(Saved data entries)
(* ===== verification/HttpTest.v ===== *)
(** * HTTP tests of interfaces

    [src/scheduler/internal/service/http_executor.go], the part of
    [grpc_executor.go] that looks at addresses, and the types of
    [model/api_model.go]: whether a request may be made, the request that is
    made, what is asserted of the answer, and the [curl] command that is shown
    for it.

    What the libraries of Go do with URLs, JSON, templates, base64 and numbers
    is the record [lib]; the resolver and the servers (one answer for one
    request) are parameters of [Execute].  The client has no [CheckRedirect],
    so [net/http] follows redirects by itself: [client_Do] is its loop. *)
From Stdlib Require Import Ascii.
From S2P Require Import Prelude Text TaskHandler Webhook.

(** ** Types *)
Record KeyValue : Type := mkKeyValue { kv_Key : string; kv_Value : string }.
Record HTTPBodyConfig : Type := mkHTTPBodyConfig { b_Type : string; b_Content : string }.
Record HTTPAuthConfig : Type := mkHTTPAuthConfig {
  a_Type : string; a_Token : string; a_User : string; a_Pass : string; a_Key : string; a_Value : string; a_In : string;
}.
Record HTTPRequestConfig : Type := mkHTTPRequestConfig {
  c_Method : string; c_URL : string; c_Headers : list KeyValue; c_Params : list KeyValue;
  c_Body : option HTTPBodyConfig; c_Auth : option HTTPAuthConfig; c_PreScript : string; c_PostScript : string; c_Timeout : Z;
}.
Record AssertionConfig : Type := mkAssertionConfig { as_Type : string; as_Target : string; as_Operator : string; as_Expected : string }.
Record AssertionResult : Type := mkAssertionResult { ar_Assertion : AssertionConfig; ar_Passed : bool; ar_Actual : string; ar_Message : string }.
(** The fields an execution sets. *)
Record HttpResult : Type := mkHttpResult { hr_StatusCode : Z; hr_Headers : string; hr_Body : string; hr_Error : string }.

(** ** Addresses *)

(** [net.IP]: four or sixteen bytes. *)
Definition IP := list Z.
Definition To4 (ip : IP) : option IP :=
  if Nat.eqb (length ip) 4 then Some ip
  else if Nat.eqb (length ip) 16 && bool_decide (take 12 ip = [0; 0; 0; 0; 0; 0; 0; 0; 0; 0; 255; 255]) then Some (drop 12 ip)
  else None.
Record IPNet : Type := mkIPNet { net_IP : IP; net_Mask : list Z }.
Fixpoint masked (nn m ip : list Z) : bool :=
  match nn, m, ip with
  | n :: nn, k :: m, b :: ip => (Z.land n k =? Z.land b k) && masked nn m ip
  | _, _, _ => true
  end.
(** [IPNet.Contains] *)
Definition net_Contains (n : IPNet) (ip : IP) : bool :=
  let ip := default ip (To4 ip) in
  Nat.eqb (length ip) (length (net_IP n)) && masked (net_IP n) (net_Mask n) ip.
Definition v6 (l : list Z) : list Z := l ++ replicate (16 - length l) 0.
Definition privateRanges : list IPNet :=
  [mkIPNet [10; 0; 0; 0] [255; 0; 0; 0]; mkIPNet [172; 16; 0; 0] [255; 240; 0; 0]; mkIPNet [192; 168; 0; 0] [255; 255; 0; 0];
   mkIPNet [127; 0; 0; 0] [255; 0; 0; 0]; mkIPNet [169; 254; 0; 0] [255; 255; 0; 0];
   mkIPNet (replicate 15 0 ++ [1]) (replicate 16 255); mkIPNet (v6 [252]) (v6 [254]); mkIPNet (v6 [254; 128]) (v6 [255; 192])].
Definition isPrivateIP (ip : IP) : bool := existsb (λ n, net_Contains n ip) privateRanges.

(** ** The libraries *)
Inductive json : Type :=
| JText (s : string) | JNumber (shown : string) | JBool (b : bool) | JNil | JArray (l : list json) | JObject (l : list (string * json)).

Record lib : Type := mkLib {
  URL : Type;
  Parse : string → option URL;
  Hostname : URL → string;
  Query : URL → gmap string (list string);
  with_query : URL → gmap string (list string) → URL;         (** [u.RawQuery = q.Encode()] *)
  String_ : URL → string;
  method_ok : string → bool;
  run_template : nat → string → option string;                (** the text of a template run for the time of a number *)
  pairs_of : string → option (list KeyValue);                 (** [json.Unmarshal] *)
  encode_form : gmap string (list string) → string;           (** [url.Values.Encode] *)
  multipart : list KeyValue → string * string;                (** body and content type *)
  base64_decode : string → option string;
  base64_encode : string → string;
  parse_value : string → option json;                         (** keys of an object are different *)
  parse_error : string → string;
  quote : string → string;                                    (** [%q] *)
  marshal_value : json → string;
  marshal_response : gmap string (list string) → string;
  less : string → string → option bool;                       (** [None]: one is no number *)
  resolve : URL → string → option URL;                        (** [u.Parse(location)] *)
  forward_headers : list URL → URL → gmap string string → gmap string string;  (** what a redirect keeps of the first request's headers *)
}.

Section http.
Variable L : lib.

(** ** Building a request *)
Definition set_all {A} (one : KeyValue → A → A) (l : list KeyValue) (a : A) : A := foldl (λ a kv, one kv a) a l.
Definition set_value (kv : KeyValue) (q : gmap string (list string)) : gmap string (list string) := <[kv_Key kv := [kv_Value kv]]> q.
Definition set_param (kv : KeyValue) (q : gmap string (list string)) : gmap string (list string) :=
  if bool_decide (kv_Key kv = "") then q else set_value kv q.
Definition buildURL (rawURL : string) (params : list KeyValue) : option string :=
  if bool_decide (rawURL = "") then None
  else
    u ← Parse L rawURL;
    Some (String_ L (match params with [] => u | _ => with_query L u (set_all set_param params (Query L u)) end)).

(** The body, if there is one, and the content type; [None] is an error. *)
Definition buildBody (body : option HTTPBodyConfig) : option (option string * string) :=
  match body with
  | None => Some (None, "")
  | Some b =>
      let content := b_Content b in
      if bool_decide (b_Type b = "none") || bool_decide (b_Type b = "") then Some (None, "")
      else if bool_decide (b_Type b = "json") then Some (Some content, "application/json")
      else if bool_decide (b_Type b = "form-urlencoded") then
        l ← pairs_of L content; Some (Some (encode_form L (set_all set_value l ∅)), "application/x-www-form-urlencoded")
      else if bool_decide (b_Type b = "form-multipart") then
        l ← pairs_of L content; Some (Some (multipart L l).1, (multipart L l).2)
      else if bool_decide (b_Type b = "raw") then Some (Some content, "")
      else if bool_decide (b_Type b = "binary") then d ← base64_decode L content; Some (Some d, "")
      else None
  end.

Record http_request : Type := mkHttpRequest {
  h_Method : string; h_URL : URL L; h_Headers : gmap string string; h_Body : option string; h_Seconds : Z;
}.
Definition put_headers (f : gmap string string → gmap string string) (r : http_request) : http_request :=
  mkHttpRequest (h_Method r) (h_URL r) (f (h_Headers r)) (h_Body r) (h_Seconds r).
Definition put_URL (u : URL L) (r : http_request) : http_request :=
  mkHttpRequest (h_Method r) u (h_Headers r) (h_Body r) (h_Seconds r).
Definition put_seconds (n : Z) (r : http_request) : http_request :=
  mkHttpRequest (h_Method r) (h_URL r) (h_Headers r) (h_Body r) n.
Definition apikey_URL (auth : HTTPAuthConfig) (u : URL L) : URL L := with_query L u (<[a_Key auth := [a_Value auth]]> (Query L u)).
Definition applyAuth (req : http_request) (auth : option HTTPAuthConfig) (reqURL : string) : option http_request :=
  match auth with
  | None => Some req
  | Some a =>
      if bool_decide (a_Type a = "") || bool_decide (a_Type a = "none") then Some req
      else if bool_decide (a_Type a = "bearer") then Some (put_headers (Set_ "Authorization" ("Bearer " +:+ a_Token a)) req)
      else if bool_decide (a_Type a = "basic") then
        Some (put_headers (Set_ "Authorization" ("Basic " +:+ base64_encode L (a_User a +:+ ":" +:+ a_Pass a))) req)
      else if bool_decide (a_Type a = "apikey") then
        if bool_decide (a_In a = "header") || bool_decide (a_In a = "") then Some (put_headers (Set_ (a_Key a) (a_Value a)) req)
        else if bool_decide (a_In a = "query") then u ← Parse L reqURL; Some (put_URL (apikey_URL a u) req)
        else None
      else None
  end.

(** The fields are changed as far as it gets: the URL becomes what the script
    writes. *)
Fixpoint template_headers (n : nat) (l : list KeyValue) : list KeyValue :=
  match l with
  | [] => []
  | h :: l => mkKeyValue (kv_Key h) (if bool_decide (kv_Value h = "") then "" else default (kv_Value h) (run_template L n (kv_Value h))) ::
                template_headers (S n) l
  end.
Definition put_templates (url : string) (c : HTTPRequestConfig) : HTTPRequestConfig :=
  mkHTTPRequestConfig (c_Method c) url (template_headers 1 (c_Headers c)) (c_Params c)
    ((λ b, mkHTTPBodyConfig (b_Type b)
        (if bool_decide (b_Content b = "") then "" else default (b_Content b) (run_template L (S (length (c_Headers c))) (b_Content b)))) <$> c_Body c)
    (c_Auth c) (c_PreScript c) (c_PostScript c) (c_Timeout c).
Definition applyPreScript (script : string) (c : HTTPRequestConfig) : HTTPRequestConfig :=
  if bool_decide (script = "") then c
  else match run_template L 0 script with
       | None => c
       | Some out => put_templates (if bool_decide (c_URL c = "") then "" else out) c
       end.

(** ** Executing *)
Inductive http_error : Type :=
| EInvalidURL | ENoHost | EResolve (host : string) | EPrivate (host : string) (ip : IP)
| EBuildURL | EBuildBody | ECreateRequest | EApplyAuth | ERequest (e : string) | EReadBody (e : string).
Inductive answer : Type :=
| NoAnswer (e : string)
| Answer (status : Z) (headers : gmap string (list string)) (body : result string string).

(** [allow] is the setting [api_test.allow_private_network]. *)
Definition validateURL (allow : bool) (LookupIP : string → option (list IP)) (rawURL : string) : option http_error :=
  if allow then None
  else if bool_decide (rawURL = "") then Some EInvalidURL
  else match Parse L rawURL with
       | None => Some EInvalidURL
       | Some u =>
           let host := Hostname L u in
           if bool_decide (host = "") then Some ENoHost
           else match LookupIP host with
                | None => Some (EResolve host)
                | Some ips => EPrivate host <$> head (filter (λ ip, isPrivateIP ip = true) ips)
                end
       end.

* _Exercise_:
Here the job is to transcribe the lines from the first line of the data through the line containing "Record HTTPRequestConfig : Type", inclusive, exactly and with nothing else.

* _Exercise output_:
(* ===== verification/HttpTest.v ===== *)
(** * HTTP tests of interfaces

    [src/scheduler/internal/service/http_executor.go], the part of
    [grpc_executor.go] that looks at addresses, and the types of
    [model/api_model.go]: whether a request may be made, the request that is
    made, what is asserted of the answer, and the [curl] command that is shown
    for it.

    What the libraries of Go do with URLs, JSON, templates, base64 and numbers
    is the record [lib]; the resolver and the servers (one answer for one
    request) are parameters of [Execute].  The client has no [CheckRedirect],
    so [net/http] follows redirects by itself: [client_Do] is its loop. *)
From Stdlib Require Import Ascii.
From S2P Require Import Prelude Text TaskHandler Webhook.

(** ** Types *)
Record KeyValue : Type := mkKeyValue { kv_Key : string; kv_Value : string }.
Record HTTPBodyConfig : Type := mkHTTPBodyConfig { b_Type : string; b_Content : string }.
Record HTTPAuthConfig : Type := mkHTTPAuthConfig {
  a_Type : string; a_Token : string; a_User : string; a_Pass : string; a_Key : string; a_Value : string; a_In : string;
}.
Record HTTPRequestConfig : Type := mkHTTPRequestConfig {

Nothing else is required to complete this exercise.